* WHAT IS EXPECTED
Every line holding the string "offset" should be copied from the listing.

Start of Block

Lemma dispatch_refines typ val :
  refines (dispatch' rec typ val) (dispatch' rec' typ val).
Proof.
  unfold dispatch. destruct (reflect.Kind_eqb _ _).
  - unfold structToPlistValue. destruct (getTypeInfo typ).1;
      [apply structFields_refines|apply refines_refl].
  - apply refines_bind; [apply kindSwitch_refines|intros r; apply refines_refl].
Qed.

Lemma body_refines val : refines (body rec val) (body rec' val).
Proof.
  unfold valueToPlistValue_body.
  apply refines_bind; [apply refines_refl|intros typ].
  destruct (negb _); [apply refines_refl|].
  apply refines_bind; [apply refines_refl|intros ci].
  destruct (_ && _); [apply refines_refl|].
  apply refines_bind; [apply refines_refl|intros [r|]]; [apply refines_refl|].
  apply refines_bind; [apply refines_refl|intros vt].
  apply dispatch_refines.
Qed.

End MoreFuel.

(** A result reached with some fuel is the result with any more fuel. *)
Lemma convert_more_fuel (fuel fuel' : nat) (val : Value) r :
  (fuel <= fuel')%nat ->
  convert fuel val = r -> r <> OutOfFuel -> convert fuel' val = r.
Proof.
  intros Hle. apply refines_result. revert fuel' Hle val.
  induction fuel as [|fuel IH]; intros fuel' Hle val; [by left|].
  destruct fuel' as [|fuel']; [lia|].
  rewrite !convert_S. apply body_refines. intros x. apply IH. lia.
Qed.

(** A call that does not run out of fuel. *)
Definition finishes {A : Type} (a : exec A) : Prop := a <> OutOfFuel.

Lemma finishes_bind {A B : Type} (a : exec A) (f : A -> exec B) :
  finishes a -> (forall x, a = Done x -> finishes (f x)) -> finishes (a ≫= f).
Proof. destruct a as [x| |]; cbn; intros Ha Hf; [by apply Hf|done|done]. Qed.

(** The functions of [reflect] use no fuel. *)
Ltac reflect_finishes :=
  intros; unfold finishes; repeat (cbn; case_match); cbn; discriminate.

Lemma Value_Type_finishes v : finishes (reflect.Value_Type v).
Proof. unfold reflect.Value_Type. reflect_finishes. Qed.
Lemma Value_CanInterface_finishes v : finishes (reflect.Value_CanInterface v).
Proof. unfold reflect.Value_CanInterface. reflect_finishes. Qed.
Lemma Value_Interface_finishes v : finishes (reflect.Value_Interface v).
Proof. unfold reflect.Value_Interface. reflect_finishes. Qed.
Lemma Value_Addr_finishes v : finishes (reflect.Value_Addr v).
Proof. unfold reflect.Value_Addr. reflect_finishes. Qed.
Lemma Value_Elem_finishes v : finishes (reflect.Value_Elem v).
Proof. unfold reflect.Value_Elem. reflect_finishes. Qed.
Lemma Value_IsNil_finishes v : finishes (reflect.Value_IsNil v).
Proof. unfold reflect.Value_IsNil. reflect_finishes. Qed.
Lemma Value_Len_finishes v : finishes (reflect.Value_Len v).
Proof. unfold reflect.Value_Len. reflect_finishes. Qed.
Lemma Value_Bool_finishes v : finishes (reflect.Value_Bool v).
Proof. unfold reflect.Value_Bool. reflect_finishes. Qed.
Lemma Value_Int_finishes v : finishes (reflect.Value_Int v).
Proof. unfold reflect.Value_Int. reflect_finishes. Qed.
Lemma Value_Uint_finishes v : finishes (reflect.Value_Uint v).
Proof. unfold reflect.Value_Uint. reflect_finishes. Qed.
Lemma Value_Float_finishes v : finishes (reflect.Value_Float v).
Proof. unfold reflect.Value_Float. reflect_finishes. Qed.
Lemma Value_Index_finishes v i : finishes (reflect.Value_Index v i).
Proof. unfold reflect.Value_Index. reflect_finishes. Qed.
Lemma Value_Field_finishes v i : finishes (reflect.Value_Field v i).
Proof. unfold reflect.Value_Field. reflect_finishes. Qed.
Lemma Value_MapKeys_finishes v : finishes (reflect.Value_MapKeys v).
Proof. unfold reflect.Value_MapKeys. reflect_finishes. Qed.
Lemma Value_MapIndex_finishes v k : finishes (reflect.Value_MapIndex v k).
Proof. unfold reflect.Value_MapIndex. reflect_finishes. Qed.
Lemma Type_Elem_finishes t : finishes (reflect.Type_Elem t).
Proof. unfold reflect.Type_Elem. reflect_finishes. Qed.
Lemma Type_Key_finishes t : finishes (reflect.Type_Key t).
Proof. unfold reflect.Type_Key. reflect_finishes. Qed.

End of Block
Start of Block

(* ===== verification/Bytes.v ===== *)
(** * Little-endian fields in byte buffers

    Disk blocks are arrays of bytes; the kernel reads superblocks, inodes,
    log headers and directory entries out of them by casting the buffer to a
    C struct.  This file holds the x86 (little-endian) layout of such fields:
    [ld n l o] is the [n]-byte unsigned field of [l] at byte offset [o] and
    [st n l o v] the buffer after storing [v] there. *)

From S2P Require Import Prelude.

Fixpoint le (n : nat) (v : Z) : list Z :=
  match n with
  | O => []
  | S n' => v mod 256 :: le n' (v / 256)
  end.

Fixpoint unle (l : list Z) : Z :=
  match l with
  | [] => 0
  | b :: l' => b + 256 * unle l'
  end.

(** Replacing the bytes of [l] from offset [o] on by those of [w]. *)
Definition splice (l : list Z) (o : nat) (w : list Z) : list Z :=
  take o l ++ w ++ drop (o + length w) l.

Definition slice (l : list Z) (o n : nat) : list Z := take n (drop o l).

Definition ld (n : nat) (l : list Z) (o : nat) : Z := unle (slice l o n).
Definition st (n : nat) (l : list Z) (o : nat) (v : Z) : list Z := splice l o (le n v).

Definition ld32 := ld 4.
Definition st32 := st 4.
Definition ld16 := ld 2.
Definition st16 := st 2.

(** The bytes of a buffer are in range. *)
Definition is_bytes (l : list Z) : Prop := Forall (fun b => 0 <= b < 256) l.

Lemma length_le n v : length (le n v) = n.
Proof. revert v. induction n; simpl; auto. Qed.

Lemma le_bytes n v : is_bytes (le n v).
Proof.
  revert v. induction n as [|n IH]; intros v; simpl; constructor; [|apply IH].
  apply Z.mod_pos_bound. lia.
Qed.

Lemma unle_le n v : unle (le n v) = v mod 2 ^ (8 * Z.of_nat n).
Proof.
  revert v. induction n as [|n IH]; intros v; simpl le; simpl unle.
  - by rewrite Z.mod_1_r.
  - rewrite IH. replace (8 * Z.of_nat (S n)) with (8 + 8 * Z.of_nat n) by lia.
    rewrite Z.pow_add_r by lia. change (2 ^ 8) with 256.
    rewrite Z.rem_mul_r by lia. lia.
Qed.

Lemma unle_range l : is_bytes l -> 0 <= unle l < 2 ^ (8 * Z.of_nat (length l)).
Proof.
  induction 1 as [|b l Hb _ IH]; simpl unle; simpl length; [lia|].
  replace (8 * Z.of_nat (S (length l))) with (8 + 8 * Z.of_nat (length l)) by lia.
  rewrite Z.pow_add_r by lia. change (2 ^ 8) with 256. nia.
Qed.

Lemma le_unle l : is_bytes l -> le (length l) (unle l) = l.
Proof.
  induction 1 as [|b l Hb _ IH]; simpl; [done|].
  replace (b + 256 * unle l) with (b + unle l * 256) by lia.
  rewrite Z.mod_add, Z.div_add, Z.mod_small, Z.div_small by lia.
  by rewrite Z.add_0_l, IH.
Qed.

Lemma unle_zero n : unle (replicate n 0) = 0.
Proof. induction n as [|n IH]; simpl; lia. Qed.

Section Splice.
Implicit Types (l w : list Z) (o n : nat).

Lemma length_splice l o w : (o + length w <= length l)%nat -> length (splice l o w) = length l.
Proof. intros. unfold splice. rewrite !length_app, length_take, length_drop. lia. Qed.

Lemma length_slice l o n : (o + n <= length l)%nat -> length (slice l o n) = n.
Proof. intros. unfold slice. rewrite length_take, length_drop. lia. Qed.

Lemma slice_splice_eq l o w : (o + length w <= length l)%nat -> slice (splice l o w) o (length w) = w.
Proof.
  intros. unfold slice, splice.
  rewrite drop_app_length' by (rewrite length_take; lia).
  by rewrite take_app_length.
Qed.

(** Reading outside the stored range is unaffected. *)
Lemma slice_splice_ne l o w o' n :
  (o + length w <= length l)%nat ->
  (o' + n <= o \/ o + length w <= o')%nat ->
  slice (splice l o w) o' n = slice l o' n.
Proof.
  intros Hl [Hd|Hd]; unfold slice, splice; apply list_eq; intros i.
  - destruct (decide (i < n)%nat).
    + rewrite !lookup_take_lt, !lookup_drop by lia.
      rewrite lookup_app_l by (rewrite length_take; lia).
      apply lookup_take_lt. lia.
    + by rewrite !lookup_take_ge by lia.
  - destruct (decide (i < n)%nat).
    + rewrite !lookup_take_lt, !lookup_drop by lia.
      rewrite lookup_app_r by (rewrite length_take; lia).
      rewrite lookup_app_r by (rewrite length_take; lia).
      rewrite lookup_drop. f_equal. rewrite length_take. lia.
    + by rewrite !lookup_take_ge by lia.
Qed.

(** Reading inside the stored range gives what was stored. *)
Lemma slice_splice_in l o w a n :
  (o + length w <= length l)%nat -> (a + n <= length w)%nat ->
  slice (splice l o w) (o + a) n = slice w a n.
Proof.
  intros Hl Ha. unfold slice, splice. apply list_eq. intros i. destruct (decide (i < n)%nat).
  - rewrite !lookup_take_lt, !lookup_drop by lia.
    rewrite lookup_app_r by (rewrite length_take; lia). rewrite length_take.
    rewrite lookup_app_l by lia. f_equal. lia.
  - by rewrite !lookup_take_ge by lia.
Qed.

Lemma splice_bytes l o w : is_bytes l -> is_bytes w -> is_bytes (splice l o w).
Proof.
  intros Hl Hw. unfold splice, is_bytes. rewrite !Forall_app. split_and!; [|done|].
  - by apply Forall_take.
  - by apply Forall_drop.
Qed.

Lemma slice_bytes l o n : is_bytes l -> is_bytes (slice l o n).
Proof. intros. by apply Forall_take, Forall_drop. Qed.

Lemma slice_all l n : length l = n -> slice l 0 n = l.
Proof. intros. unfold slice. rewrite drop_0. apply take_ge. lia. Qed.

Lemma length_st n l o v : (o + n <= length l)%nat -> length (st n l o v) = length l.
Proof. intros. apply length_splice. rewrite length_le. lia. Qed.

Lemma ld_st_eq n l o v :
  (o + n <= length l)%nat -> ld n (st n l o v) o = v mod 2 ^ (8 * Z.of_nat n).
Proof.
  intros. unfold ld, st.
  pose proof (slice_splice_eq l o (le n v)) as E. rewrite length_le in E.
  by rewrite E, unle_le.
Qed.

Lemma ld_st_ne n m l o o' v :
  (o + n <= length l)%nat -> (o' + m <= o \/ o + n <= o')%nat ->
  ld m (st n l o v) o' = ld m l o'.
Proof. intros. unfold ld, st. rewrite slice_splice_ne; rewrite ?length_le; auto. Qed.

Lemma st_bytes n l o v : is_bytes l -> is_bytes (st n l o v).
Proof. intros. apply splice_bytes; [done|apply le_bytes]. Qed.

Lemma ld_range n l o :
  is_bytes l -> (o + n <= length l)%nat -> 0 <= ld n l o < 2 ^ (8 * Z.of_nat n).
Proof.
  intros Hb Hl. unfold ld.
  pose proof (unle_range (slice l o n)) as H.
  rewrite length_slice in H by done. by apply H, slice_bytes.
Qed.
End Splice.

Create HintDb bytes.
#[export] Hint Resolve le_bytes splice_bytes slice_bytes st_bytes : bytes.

End of Block

* ANSWER BOX
    [ld n l o] is the [n]-byte unsigned field of [l] at byte offset [o] and
(** Replacing the bytes of [l] from offset [o] on by those of [w]. *)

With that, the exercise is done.